Work instruction | Check every line of the material below for the string "bytes". State how many lines have it.

Entries provided |
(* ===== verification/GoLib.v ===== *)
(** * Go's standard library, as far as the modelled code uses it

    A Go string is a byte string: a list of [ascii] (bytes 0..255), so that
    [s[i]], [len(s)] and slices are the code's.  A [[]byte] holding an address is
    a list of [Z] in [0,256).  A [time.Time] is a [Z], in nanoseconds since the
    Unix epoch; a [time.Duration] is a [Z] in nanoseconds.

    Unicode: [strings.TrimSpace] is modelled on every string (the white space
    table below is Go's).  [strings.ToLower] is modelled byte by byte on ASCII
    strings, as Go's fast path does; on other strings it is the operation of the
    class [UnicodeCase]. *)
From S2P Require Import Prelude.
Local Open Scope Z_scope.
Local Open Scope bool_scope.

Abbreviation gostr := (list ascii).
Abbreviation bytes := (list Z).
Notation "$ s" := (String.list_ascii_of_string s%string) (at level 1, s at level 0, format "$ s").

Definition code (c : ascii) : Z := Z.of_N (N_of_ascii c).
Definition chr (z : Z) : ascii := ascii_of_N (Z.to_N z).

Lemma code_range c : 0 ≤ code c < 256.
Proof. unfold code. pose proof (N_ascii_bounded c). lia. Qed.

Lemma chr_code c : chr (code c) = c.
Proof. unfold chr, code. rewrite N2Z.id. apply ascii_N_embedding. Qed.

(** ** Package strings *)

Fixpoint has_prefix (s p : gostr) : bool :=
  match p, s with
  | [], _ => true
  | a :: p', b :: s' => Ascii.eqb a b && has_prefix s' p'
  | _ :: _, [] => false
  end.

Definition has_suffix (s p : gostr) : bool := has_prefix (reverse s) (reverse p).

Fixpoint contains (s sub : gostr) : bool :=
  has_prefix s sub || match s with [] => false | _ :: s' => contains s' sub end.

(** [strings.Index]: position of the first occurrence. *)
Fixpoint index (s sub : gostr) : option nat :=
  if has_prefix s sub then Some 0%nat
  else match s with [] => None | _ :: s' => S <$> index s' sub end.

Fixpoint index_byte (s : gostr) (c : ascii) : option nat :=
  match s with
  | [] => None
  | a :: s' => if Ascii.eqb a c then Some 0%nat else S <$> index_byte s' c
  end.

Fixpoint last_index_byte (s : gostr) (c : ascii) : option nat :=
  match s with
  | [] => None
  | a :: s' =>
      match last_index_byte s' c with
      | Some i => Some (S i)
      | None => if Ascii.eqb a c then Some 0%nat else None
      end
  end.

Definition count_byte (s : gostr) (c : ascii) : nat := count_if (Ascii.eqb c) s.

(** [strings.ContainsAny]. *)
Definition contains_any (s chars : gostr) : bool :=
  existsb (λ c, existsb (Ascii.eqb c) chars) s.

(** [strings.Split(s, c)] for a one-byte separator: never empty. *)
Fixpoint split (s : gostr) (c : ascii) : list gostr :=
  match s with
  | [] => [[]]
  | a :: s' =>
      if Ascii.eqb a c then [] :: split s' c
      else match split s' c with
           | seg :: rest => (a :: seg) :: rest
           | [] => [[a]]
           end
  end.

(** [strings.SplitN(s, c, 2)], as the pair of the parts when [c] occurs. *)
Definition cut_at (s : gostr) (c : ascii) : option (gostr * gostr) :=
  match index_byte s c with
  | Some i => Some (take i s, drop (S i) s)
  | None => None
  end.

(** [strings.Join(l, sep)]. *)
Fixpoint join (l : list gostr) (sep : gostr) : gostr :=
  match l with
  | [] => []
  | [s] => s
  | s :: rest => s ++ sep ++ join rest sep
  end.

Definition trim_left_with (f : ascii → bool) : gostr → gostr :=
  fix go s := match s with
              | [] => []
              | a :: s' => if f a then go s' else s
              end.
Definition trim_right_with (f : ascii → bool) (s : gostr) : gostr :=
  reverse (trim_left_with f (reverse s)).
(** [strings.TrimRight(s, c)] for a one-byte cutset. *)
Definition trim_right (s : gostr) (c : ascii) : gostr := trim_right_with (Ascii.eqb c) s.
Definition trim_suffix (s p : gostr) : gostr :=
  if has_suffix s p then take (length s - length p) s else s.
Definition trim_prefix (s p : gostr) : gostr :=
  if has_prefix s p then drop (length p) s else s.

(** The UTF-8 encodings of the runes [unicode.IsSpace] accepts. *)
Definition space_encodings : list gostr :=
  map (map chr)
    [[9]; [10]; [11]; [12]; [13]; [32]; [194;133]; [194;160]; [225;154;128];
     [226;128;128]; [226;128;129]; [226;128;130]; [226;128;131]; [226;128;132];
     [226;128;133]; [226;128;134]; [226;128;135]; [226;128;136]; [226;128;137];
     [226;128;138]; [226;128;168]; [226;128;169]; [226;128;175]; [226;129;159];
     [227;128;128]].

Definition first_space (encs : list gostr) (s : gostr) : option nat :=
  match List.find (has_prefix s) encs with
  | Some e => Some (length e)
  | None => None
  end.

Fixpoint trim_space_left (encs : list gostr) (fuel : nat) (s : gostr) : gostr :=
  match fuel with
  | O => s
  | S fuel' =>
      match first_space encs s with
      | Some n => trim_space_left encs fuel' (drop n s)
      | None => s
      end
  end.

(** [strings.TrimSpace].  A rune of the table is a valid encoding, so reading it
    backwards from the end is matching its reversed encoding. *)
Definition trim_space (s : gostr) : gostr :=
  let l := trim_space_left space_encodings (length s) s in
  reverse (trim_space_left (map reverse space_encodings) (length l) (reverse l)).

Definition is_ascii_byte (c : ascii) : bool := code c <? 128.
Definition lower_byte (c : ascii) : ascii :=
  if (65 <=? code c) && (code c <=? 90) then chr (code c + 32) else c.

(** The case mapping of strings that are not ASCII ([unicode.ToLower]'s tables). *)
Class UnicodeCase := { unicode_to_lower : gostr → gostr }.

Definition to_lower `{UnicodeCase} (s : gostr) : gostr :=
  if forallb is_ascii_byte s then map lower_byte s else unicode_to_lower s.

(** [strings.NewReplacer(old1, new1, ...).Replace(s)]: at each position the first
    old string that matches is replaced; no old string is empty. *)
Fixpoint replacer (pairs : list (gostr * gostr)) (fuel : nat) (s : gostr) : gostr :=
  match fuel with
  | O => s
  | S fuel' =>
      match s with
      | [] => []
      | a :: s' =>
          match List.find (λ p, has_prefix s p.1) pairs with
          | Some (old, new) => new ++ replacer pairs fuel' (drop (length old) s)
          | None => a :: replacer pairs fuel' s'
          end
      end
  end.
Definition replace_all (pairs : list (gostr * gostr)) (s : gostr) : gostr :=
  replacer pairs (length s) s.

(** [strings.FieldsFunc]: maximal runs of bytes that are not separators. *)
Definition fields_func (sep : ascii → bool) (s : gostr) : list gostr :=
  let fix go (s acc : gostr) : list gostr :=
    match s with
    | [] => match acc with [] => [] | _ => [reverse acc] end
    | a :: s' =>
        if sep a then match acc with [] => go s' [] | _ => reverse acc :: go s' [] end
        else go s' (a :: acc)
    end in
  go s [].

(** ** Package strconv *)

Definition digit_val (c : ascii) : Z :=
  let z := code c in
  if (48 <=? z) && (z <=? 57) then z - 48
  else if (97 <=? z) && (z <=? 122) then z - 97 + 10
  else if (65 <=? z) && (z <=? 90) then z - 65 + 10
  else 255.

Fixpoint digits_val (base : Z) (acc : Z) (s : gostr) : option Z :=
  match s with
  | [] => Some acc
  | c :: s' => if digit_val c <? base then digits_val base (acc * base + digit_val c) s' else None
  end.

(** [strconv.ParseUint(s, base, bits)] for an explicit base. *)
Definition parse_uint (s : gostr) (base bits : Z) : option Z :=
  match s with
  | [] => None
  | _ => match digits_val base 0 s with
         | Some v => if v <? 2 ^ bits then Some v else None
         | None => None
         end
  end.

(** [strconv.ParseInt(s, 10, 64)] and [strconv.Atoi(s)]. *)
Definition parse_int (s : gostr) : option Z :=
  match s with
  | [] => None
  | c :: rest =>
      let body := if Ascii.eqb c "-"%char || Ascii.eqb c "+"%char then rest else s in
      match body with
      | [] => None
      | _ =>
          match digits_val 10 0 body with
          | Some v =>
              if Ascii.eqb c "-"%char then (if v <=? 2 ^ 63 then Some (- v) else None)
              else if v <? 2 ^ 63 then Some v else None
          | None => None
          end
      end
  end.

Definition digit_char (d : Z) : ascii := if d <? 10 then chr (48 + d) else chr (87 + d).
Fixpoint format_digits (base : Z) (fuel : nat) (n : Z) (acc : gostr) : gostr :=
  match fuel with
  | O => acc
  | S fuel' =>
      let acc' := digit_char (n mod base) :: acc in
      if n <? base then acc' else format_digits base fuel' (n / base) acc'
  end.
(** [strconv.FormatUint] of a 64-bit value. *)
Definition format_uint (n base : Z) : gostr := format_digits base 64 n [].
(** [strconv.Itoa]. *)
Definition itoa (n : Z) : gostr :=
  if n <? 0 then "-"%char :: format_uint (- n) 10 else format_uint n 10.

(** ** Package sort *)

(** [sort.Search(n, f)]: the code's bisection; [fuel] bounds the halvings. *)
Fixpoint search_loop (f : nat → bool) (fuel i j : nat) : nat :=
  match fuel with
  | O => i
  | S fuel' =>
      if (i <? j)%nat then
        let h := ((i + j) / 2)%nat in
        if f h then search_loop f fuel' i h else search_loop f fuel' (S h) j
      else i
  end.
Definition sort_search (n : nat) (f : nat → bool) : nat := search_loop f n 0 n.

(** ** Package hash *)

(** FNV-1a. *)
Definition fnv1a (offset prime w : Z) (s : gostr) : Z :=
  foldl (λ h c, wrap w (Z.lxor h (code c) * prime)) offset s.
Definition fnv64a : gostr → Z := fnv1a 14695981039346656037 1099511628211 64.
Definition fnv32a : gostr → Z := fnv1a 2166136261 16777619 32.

...

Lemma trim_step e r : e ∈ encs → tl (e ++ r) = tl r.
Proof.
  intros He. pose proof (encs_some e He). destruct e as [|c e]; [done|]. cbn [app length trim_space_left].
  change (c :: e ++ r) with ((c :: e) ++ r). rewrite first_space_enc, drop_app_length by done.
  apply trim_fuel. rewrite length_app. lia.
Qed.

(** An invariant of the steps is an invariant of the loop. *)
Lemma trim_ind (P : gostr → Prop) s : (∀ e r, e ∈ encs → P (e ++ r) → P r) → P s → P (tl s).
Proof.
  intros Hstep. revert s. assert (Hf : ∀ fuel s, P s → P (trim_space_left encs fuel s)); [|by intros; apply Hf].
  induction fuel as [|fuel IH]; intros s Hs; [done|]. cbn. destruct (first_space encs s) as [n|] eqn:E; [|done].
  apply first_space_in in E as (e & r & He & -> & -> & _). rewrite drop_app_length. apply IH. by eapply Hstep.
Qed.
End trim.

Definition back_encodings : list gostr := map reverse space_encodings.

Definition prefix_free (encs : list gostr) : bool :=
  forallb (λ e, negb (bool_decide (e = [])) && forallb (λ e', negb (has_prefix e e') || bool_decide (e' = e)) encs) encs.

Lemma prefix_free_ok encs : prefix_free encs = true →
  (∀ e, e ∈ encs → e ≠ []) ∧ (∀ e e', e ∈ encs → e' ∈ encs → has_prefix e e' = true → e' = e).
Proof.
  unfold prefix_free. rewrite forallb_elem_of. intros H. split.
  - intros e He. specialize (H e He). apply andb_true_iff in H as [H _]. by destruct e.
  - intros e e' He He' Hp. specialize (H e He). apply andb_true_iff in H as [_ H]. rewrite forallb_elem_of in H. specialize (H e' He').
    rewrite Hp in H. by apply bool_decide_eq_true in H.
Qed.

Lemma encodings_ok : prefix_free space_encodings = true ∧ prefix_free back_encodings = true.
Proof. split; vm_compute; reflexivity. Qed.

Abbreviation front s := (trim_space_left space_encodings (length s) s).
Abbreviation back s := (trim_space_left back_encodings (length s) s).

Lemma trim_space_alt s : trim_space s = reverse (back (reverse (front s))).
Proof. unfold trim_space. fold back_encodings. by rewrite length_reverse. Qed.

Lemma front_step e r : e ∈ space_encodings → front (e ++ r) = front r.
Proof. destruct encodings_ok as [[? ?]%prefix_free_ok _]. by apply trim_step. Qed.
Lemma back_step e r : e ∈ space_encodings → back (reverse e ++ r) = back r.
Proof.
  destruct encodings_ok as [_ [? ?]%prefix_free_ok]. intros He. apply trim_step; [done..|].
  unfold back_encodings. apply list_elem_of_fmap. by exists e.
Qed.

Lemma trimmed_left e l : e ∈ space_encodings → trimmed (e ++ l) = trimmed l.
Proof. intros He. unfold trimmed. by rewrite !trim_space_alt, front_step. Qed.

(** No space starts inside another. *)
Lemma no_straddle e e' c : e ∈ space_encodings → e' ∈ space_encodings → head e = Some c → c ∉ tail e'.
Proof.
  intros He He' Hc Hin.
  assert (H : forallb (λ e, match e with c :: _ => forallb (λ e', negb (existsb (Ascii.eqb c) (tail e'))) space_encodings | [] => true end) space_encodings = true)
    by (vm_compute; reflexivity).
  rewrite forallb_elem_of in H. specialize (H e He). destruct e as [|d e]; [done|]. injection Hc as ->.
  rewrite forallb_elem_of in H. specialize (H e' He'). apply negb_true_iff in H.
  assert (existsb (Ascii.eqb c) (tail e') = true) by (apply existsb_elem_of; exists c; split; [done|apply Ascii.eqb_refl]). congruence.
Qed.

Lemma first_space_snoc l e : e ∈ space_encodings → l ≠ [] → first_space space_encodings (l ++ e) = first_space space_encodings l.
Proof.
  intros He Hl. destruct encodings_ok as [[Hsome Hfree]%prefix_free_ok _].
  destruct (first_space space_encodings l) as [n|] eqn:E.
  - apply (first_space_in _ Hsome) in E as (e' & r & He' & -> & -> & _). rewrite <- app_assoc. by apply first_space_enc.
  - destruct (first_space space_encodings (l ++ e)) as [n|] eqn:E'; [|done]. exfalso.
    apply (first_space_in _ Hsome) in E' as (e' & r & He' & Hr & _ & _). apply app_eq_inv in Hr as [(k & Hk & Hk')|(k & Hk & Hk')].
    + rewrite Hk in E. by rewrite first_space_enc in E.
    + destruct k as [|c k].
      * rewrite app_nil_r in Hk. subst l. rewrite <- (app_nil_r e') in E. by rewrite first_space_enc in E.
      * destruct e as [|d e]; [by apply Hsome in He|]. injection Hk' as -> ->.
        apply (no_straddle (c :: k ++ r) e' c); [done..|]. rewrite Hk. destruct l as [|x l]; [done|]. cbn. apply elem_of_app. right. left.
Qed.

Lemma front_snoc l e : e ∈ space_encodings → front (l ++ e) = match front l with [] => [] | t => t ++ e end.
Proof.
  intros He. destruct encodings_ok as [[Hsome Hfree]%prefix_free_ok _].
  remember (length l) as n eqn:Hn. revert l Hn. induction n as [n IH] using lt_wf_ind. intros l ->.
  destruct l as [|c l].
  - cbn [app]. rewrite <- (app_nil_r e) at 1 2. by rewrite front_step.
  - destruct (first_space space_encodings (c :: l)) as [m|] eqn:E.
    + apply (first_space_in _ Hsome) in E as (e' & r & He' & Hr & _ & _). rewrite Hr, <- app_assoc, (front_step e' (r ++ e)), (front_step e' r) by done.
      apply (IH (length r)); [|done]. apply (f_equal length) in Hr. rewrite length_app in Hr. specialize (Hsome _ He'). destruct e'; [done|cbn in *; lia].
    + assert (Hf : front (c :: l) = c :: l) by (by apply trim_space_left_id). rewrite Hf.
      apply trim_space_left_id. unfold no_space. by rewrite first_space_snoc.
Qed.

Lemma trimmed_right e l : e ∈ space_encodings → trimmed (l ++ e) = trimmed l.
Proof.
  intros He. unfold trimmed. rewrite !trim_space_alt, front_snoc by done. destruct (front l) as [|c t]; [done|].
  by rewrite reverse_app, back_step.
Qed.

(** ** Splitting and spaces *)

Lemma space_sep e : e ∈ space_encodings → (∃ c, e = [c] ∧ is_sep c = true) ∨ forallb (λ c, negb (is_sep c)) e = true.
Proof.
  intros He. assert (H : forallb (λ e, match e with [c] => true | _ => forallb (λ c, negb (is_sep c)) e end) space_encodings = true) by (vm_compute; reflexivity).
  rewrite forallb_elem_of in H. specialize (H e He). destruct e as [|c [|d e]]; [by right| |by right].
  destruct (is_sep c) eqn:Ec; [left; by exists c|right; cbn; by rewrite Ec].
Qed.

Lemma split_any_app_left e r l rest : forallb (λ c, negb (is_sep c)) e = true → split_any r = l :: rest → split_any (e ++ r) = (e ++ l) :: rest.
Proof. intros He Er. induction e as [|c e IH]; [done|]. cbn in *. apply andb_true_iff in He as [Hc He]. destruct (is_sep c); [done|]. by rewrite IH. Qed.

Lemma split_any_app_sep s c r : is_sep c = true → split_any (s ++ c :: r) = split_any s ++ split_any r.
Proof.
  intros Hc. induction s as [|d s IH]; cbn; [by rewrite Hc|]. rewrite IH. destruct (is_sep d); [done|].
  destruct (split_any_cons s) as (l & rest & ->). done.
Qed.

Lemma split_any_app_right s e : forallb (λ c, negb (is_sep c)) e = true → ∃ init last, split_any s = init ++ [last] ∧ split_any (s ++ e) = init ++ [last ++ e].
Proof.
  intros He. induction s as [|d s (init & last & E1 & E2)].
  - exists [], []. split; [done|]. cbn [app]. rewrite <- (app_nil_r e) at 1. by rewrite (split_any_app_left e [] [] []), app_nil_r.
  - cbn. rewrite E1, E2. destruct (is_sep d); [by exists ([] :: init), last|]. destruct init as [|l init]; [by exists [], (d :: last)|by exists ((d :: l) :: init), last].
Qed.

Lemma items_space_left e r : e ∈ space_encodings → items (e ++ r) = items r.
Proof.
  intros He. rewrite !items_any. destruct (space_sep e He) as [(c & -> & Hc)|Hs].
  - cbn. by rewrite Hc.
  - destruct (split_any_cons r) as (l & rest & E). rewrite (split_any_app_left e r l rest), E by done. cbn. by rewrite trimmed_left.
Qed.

Answer box | 3